1. This appeal arises out of the following circumstances. The plaintiff applicants as zamindars sued the defendant-respondent for arrears of rent at the rate of Rs. 110 per annum and the defence was that the proper rent was Rs. 50 per annum. The trial Court finding that there had been an oral agreement between the parties to raise the rent from Rs. 50 to Rs. 110, decreed the plaintiffs' suit but the lower Appellate Court (the District Judge) found that the rent could not be raised by such an oral agreement under Section 69 of the Tenancy Act. He further found, however, that the tenant had made encroachments and that the agreement really referred to a separate tenancy or at any rate it was not confined to the original 19 bighas in regard to which the tenant had originally entered on an agreement with the zamindars. He, therefore, allowed the appeal. The defendant, therefore, made an application for review of the order on the ground that there was a mistake or error appellant on the face of the record in that the and which was the subject-matter of the suit was the same original 19 bighas which had formed the original tenancy enjoyed by the defendant. The District Judge Mr. G.O. Allen who was not the same Judge who had passed the appellate decree allowed the application for review holding.
If the error is not apparent on the face of the record, it, is certainly of that nature
and it is from this order that the present appeal is made.
2. A preliminary objection has been advanced that no appeal lies, and I am of opinion, that this must prevail. The cases in which an appeal will lie against an order granting an application for review are enumerated in Rule 7 of Order XLVII. It has certainly been argued that whatever the provisions of Order XLVII are and appeal will lie against an order passed in review under the provisions of Clause (w) of Rule 1 of Order XLIII, and there is a decision of the Bombay High Court in Daso Keshav Panahbhavi v. Karbasappa Kariyappa Mudhol 94 Ind. Cas. 591 : 27 Bom. L.R. 1446 : A.I.R. 1926 Bom. 121 to which reference has been made in support of this argument. But I think it is clear that the provisions of Order XLVII which contains rules specifically framed to govern procedure in regard to applications for review, and which, moreover follows later in the Code than Order XLIII, must modify the provisions of Order XLIII. If any authority is needed for such a conclusion it is supplied by the cases of Shaukat Ali v. Shakila Bano : AIR1926All492 and Sunder v. Habib Chick 60 Ind.Cas. 81 : 18 A.L.J. 838 : 2 U.P.L.R. (A) 283 both of which are decisions of Benches of this High Court.

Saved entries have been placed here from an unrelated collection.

(* ===== verification/Rollups.v ===== *)
(** * Hourly rollups

    The data of an hour and the pure part of computing it
    (dashboard/internal/store/store.go): a location's samples condensed into
    counts, latencies and failure runs, and the locations condensed into an
    aggregate.  The iteration order of a Go map is arbitrary; here a map's
    entries come as a list, and the theorems hold for any order of it. *)

From S2P Require Import Prelude GoStd Ladder Float64.

Record FailureRun := {
  run_Start : Z; run_End : Z; run_Count : Z; run_Message : string;
  OpenStart : bool; OpenEnd : bool }.

Record LocationRollup := {
  lr_Total : Z; lr_Success : Z; lr_Failure : Z;
  lr_AvgMs : float64; lr_MinMs : float64; lr_MaxMs : float64;
  lr_Measured : Z; lr_Status : string; lr_Runs : list FailureRun }.

Record AggregateRollup := {
  agg_Status : string; agg_Success : Z; agg_Failure : Z; agg_AvgMs : float64;
  PerLocation : gmap string LocationRollup;
  Missing : list string; InProgress : bool }.

#[export] Instance FailureRun_eq_dec : EqDecision FailureRun.
Proof. solve_decision. Defined.
#[export] Instance LocationRollup_eq_dec : EqDecision LocationRollup.
Proof. solve_decision. Defined.
#[export] Instance AggregateRollup_eq_dec : EqDecision AggregateRollup.
Proof. solve_decision. Defined.

(** The zero values of the two structs. *)
Definition zero_LocationRollup : LocationRollup :=
  {| lr_Total := 0; lr_Success := 0; lr_Failure := 0; lr_AvgMs := fzero; lr_MinMs := fzero;
     lr_MaxMs := fzero; lr_Measured := 0; lr_Status := ""; lr_Runs := [] |}.

Definition zero_AggregateRollup : AggregateRollup :=
  {| agg_Status := ""; agg_Success := 0; agg_Failure := 0; agg_AvgMs := fzero;
     PerLocation := ∅; Missing := []; InProgress := false |}.

(** Every number of the rollup is finite: those encoding/json encodes. *)
Definition all_finite (a : AggregateRollup) : bool :=
  finite_float (agg_AvgMs a) &&
  forallb (λ p : string * LocationRollup,
    finite_float (lr_AvgMs p.2) && finite_float (lr_MinMs p.2) && finite_float (lr_MaxMs p.2))
    (map_to_list (PerLocation a)).

(** ** Samples *)

(** [splitDetail] splits at the first bar; [parseDetail] reads the
    milliseconds before it and the message after it. *)
Definition splitDetail (detail : string) : list string :=
  match cut "|" detail with
  | Some (a, b) => [a; b]
  | None => [detail]
  end.

Definition parseDetail (detail : string) : Z * string :=
  match splitDetail detail with
  | ms :: msg :: _ => ((ParseInt ms).1, msg)
  | [ms] => ((ParseInt ms).1, "")
  | [] => (0, "")
  end.

Record lsample := {
  s_ts : Z; s_fail : bool; s_ms : Z; s_msg : string; s_hasDetail : bool }.

#[export] Instance lsample_eq_dec : EqDecision lsample.
Proof. solve_decision. Defined.

Definition sample_of (detailMap : gmap string string) (entry : string * string) : option lsample :=
  let '(tss, st) := entry in
  match ParseInt tss with
  | (ts, None) =>
      let fail := bool_decide (st = "f") in
      Some (match detailMap !! tss with
            | Some d => {| s_ts := ts; s_fail := fail; s_ms := (parseDetail d).1;
                           s_msg := (parseDetail d).2; s_hasDetail := true |}
            | None => {| s_ts := ts; s_fail := fail; s_ms := 0; s_msg := ""; s_hasDetail := false |}
            end)
  | (_, Some _) => None
  end.

#[export] Instance sample_le_dec : RelDecision (by_key Z.le s_ts) := by_key_dec _ _.

(** The samples of an hour in the order of their times. *)
Definition samples_of (statusMap : list (string * string)) (detailMap : gmap string string)
  : list lsample :=
  merge_sort (by_key Z.le s_ts) (omap (sample_of detailMap) statusMap).

(** ** One pass over the samples *)

Record scan_state := {
  sc_successes : Z; sc_failures : Z; sc_totalMs : Z; sc_msSamples : Z;
  sc_minMs : Z; sc_maxMs : Z; sc_runs : list FailureRun;
  sc_curRun : option FailureRun (* None: not open *) }.

Definition scan_start : scan_state :=
  {| sc_successes := 0; sc_failures := 0; sc_totalMs := 0; sc_msSamples := 0;
     sc_minMs := 0; sc_maxMs := 0; sc_runs := []; sc_curRun := None |}.

Definition close_run (r : FailureRun) (openEnd : bool) : FailureRun :=
  {| run_Start := run_Start r; run_End := run_End r; run_Count := run_Count r;
     run_Message := run_Message r; OpenStart := OpenStart r; OpenEnd := openEnd |}.

Definition flush (openEnd : bool) (a : scan_state) : scan_state :=
  match sc_curRun a with
  | Some r =>
      {| sc_successes := sc_successes a; sc_failures := sc_failures a;
         sc_totalMs := sc_totalMs a; sc_msSamples := sc_msSamples a;
         sc_minMs := sc_minMs a; sc_maxMs := sc_maxMs a;
         sc_runs := sc_runs a ++ [close_run r openEnd]; sc_curRun := None |}
  | None => a
  end.

(** A successful check with a detail counts towards the latencies. *)
Definition measured (s : lsample) : bool := s_hasDetail s && negb (s_fail s).

Definition measure (s : lsample) (a : scan_state) : scan_state :=
  if measured s then
    {| sc_successes := sc_successes a; sc_failures := sc_failures a;
       sc_totalMs := wrap64 (sc_totalMs a + s_ms s);
       sc_msSamples := sc_msSamples a + 1;
       sc_minMs := if (sc_msSamples a =? 0) || (s_ms s <? sc_minMs a) then s_ms s else sc_minMs a;
       sc_maxMs := if sc_maxMs a <? s_ms s then s_ms s else sc_maxMs a;
       sc_runs := sc_runs a; sc_curRun := sc_curRun a |}
  else a.

Definition with_counts (a : scan_state) (successes failures : Z) (cur : option FailureRun)
  : scan_state :=
  {| sc_successes := successes; sc_failures := failures; sc_totalMs := sc_totalMs a;
     sc_msSamples := sc_msSamples a; sc_minMs := sc_minMs a; sc_maxMs := sc_maxMs a;
     sc_runs := sc_runs a; sc_curRun := cur |}.

Definition new_run (s : lsample) (first : bool) : FailureRun :=
  {| run_Start := s_ts s; run_End := s_ts s; run_Count := 1; run_Message := s_msg s;
     OpenStart := first; OpenEnd := false |}.

Definition extend_run (r : FailureRun) (s : lsample) : FailureRun :=
  {| run_Start := run_Start r; run_End := s_ts s; run_Count := run_Count r + 1;
     run_Message := run_Message r; OpenStart := OpenStart r; OpenEnd := OpenEnd r |}.

(** One iteration of the loop; [first] is [idx == 0]. *)
Definition scan_step (first : bool) (s : lsample) (a : scan_state) : scan_state :=
  let a := measure s a in
  if s_fail s then
    let failures := sc_failures a + 1 in
    match sc_curRun a with
    | Some r =>
        if decide (run_Message r = s_msg s)
        then with_counts a (sc_successes a) failures (Some (extend_run r s))
        else with_counts (flush false a) (sc_successes a) failures (Some (new_run s first))
    | None => with_counts a (sc_successes a) failures (Some (new_run s first))
    end
  else
    let a' := flush false a in
    with_counts a' (sc_successes a + 1) (sc_failures a) (sc_curRun a').

Fixpoint scan (first : bool) (l : list lsample) (a : scan_state) : scan_state :=
  match l with
  | [] => a
  | s :: l => scan false l (scan_step first s a)
  end.

(** The rollup of a location's samples in the order of their times. *)
Definition rollup_of_samples (l : list lsample) : LocationRollup :=
  let a := flush true (scan true l scan_start) in
  let has := 0 <? sc_msSamples a in
  {| lr_Total := sc_successes a + sc_failures a;
     lr_Success := sc_successes a; lr_Failure := sc_failures a;
     lr_AvgMs := if has then fdiv (float_of_int (sc_totalMs a)) (float_of_int (sc_msSamples a)) else fzero;
     lr_MinMs := if has then float_of_int (sc_minMs a) else fzero;
     lr_MaxMs := if has then float_of_int (sc_maxMs a) else fzero;
     lr_Measured := if has then sc_msSamples a else 0;
     lr_Status := LocationStatus_string (LocationFromCounts (sc_successes a) (sc_failures a));
     lr_Runs := sc_runs a |}.

(** ** Aggregates *)

Definition aggregateStatus (perLocation : gmap string LocationRollup) : string :=
  AggregateFromLocations
    ((λ p, LocationFromCounts (lr_Success p.2) (lr_Failure p.2)) <$> map_to_list perLocation).

#[export] Instance name_le_dec : RelDecision (by_key String.le (@fst string LocationRollup)) :=
  by_key_dec _ _.

(** The entries of the map in the order of their sorted names. *)
Definition sorted_locations (perLocation : gmap string LocationRollup)
  : list (string * LocationRollup) :=
  merge_sort (by_key String.le fst) (map_to_list perLocation).

Record agg_sums := { as_success : Z; as_failure : Z; as_totalMs : float64; as_msSamples : Z }.

Definition add_location (s : agg_sums) (p : string * LocationRollup) : agg_sums :=
  let lr := p.2 in
  {| as_success := wrap64 (as_success s + lr_Success lr);
     as_failure := wrap64 (as_failure s + lr_Failure lr);
     as_totalMs := if 0 <? lr_Measured lr
                   then fadd (as_totalMs s) (fmul (lr_AvgMs lr) (float_of_int (lr_Measured lr)))
                   else as_totalMs s;
     as_msSamples := if 0 <? lr_Measured lr
                     then wrap64 (as_msSamples s + lr_Measured lr) else as_msSamples s |}.

Definition aggregate (perLocation : gmap string LocationRollup) : AggregateRollup :=
  let s := foldl add_location {| as_success := 0; as_failure := 0; as_totalMs := fzero; as_msSamples := 0 |}
             (sorted_locations perLocation) in
  {| agg_Status := aggregateStatus perLocation;
     agg_Success := as_success s; agg_Failure := as_failure s;
     agg_AvgMs := if 0 <? as_msSamples s then fdiv (as_totalMs s) (float_of_int (as_msSamples s)) else fzero;
     PerLocation := perLocation; Missing := []; InProgress := false |}.

Definition with_Missing (a : AggregateRollup) (missing : list string) : AggregateRollup :=
  {| agg_Status := agg_Status a; agg_Success := agg_Success a; agg_Failure := agg_Failure a;
     agg_AvgMs := agg_AvgMs a; PerLocation := PerLocation a; Missing := missing;
     InProgress := InProgress a |}.

Definition with_InProgress (a : AggregateRollup) (b : bool) : AggregateRollup :=
  {| agg_Status := agg_Status a; agg_Success := agg_Success a; agg_Failure := agg_Failure a;
     agg_AvgMs := agg_AvgMs a; PerLocation := PerLocation a; Missing := Missing a;
     InProgress := b |}.

Definition with_agg_Status (a : AggregateRollup) (st : string) : AggregateRollup :=
  {| agg_Status := st; agg_Success := agg_Success a; agg_Failure := agg_Failure a;
     agg_AvgMs := agg_AvgMs a; PerLocation := PerLocation a; Missing := Missing a;
     InProgress := InProgress a |}.

(** [m[name].Total]: 0 for a missing location. *)
Definition total_at (m : gmap string LocationRollup) (loc : string) : Z :=
  lr_Total (default zero_LocationRollup (m !! loc)).

Definition keep_stored (fresh : gmap string LocationRollup) (p : string * LocationRollup)
  : gmap string LocationRollup :=
  if total_at fresh p.1 <? lr_Total p.2 then <[p.1 := p.2]> fresh else fresh.

Definition mergeStored (fresh stored : AggregateRollup) : AggregateRollup :=
  with_Missing
    (aggregate (foldl keep_stored (PerLocation fresh) (map_to_list (PerLocation stored))))
    (Missing fresh).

3. Under Rule 7 of Order XLVII an appeal will lie from the order of the court granting an application in contravention of the provisions of Rule 2 and it has been sought to show that the order of the District Judge in the present case was passed in contravention of Rule 2. I have described above the circumstances in which the application was made. Rule 2 lays down certain provisions for the presentation of an application for review. Such an application may be made on one of more of three grounds as provided in Rule 1:
4. (a) the discovery of new and important matters.
5. (b) Some mistake or error apparent on the face of the record, and
6. (c) Such (any?) other sufficient reason, and Rule 2 merely provides that if the application is made on ground (c) it shall be made to the Judge who passed the decree or made the order sought to be reviewed. In the present case the application was not made on ground (c) but on ground (b) vis., that there was a mistake or error apparent on the face of the decree, though as a matter of fact the Judge has not found that there was a mistake or error apparent on the face of the record, but merely that there was an error of that nature. However that makes no difference, because the application was made to the Judge who passed the decree and he issued notice, but t he case was ultimately decided by his successor, Mr. Allen, who had authority under Rule 2 to decide it on the notice issued by his predecessor even if the application could be held to be one made on ground (c) I must therefore, hold that Rule 2 has not been violated.
7. It is argued by Dr. Faruqi that there has been a contravention of Rule 4 and that under Clause (b) to Rule 7 an appeal will lie for that reason. The provisions of Rule 4 are, however set forth under Clause (a) and (b) of the proviso, neither of which has any bearing on the question in the present case. I am not prepared to hold that Clause (6) of Rule 7 would make any order granting an application for review liable to appeal. Clause (b) provides that there shall only be an appeal when the order appealed against is in contravention of Rule 4, and it can only be in contravention of Rule 4 if it breaks one of the provisions of that rule. Dr. Faruqi has also asked me to consider the appeal as an application in revision, but there is nothing in it which will attract the provisions of Section 115, Civil Procedure Code. 'As the Judge found that there was an error which may not be apparent on the face of the record but was of that nature', and would, therefore, come under the heading of 'any other sufficient reason,' as set forth in Rule 1 of Order XLVII, he was certainly not acting without jurisdiction or irregularly in the exercise of his jurisdiction in reviewing the order passed by his predecessor.
8. The result is that I must admit the force of the preliminary objection and hold that no appeal will lie. The appeal is, therefore, dismissed with costs.